=== YOUR GOAL ===
In full and word for word, print the data below.

═════ RECORDS PROVIDED ═════

Lemma regress_resistance_scalar (self : t) (r p i v : R) :
  theta (Rs_estimator self) = [r] -> P (Rs_estimator self) = [[p]] ->
  identified (regress_resistance self i v) =
  Some (r + scalar_gain (lambda (Rs_estimator self)) p i * (v - i * r)).
Proof.
  intros Ht HP. unfold regress_resistance, rls_update, scalar_gain.
  rewrite Ht, HP. cbn [vecmat ncols length seq map column nth dot matvec].
  replace (lambda (Rs_estimator self) + ((i * p + 0) * i + 0))
    with (lambda (Rs_estimator self) + i * p * i) by ring.
  destruct (Rgt_dec (Rabs (lambda (Rs_estimator self) + i * p * i)) 1e-10);
    cbn; f_equal; unfold Rdiv; ring.
Qed.

(** C10 as amended.  [identify_resistance] updates the estimator only when
    [|wr|] is below the speed threshold.  It then regresses [vd] against
    [id] whenever [|id| > 0.1], whatever the q-axis current is; it
    regresses [vq] against [iq] only when [|id| <= 0.1] and [|iq| > 0.1];
    otherwise it changes nothing.  Each update uses the pair of one axis
    only: from the estimate [r] with covariance [p] it moves the
    identified resistance to [r + K * (voltage - current * r)], with [K]
    the gain for that axis's current. *)
Theorem identify_resistance_axis (self : t) (vd id vq iq wr : R) :
  (Rabs wr < min_speed_for_identification self -> Rabs id > 0.1 ->
   identify_resistance self vd id vq iq wr = regress_resistance self id vd) /\
  (Rabs wr < min_speed_for_identification self -> Rabs id <= 0.1 -> Rabs iq > 0.1 ->
   identify_resistance self vd id vq iq wr = regress_resistance self iq vq) /\
  (Rabs wr < min_speed_for_identification self -> Rabs id <= 0.1 -> Rabs iq <= 0.1 ->
   identify_resistance self vd id vq iq wr = Returned self) /\
  (Rabs wr >= min_speed_for_identification self ->
   identify_resistance self vd id vq iq wr = Returned self) /\
  (forall r p current voltage,
     theta (Rs_estimator self) = [r] -> P (Rs_estimator self) = [[p]] ->
     identified (regress_resistance self current voltage) =
     Some (r + scalar_gain (lambda (Rs_estimator self)) p current *
               (voltage - current * r))).
Proof.
  unfold identify_resistance.
  split; [|split; [|split; [|split]]];
    try (intros r p current voltage; apply regress_resistance_scalar);
    destruct (Rlt_dec (Rabs wr) (min_speed_for_identification self));
    destruct (Rgt_dec (Rabs id) 0.1); destruct (Rgt_dec (Rabs iq) 0.1);
    intros; try reflexivity; exfalso; lra.
Qed.

Lemma identify_resistance_axis_witness :
  identify_resistance example_identifier 1 0.2 2.5 5 0 =
  regress_resistance example_identifier 0.2 1.
Proof.
  destruct (identify_resistance_axis example_identifier 1 0.2 2.5 5 0) as (H & _).
  apply H.
  - cbn. rewrite Rabs_R0. lra.
  - rewrite Rabs_pos_eq; lra.
Defined.

Lemma example_call_regresses_d_axis :
  identify_resistance example_identifier 1 0.2 2.5 5 0 =
  regress_resistance example_identifier 0.2 1.
Proof.
  unfold identify_resistance.
  destruct (Rlt_dec (Rabs 0) (min_speed_for_identification example_identifier))
    as [_|H]; [|exfalso; apply H; cbn; rewrite Rabs_R0; lra].
  destruct (Rgt_dec (Rabs 0.2) 0.1) as [_|H]; [reflexivity|].
  exfalso. apply H. rewrite Rabs_pos_eq; lra.
Qed.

═════

=== ANSWER BELOW ===
Lemma regress_resistance_scalar (self : t) (r p i v : R) :
  theta (Rs_estimator self) = [r] -> P (Rs_estimator self) = [[p]] ->
  identified (regress_resistance self i v) =
  Some (r + scalar_gain (lambda (Rs_estimator self)) p i * (v - i * r)).
Proof.
  intros Ht HP. unfold regress_resistance, rls_update, scalar_gain.
  rewrite Ht, HP. cbn [vecmat ncols length seq map column nth dot matvec].
  replace (lambda (Rs_estimator self) + ((i * p + 0) * i + 0))
    with (lambda (Rs_estimator self) + i * p * i) by ring.
  destruct (Rgt_dec (Rabs (lambda (Rs_estimator self) + i * p * i)) 1e-10);
    cbn; f_equal; unfold Rdiv; ring.
Qed.

(** C10 as amended.  [identify_resistance] updates the estimator only when
    [|wr|] is below the speed threshold.  It then regresses [vd] against
    [id] whenever [|id| > 0.1], whatever the q-axis current is; it
    regresses [vq] against [iq] only when [|id| <= 0.1] and [|iq| > 0.1];
    otherwise it changes nothing.  Each update uses the pair of one axis
    only: from the estimate [r] with covariance [p] it moves the
    identified resistance to [r + K * (voltage - current * r)], with [K]
    the gain for that axis's current. *)
Theorem identify_resistance_axis (self : t) (vd id vq iq wr : R) :
  (Rabs wr < min_speed_for_identification self -> Rabs id > 0.1 ->
   identify_resistance self vd id vq iq wr = regress_resistance self id vd) /\
  (Rabs wr < min_speed_for_identification self -> Rabs id <= 0.1 -> Rabs iq > 0.1 ->
   identify_resistance self vd id vq iq wr = regress_resistance self iq vq) /\
  (Rabs wr < min_speed_for_identification self -> Rabs id <= 0.1 -> Rabs iq <= 0.1 ->
   identify_resistance self vd id vq iq wr = Returned self) /\
  (Rabs wr >= min_speed_for_identification self ->
   identify_resistance self vd id vq iq wr = Returned self) /\
  (forall r p current voltage,
     theta (Rs_estimator self) = [r] -> P (Rs_estimator self) = [[p]] ->
     identified (regress_resistance self current voltage) =
     Some (r + scalar_gain (lambda (Rs_estimator self)) p current *
               (voltage - current * r))).
Proof.
  unfold identify_resistance.
  split; [|split; [|split; [|split]]];
    try (intros r p current voltage; apply regress_resistance_scalar);
    destruct (Rlt_dec (Rabs wr) (min_speed_for_identification self));
    destruct (Rgt_dec (Rabs id) 0.1); destruct (Rgt_dec (Rabs iq) 0.1);
    intros; try reflexivity; exfalso; lra.
Qed.

Lemma identify_resistance_axis_witness :
  identify_resistance example_identifier 1 0.2 2.5 5 0 =
  regress_resistance example_identifier 0.2 1.
Proof.
  destruct (identify_resistance_axis example_identifier 1 0.2 2.5 5 0) as (H & _).
  apply H.
  - cbn. rewrite Rabs_R0. lra.
  - rewrite Rabs_pos_eq; lra.
Defined.

Lemma example_call_regresses_d_axis :
  identify_resistance example_identifier 1 0.2 2.5 5 0 =
  regress_resistance example_identifier 0.2 1.
Proof.
  unfold identify_resistance.
  destruct (Rlt_dec (Rabs 0) (min_speed_for_identification example_identifier))
    as [_|H]; [|exfalso; apply H; cbn; rewrite Rabs_R0; lra].
  destruct (Rgt_dec (Rabs 0.2) 0.1) as [_|H]; [reflexivity|].
  exfalso. apply H. rewrite Rabs_pos_eq; lra.
Qed.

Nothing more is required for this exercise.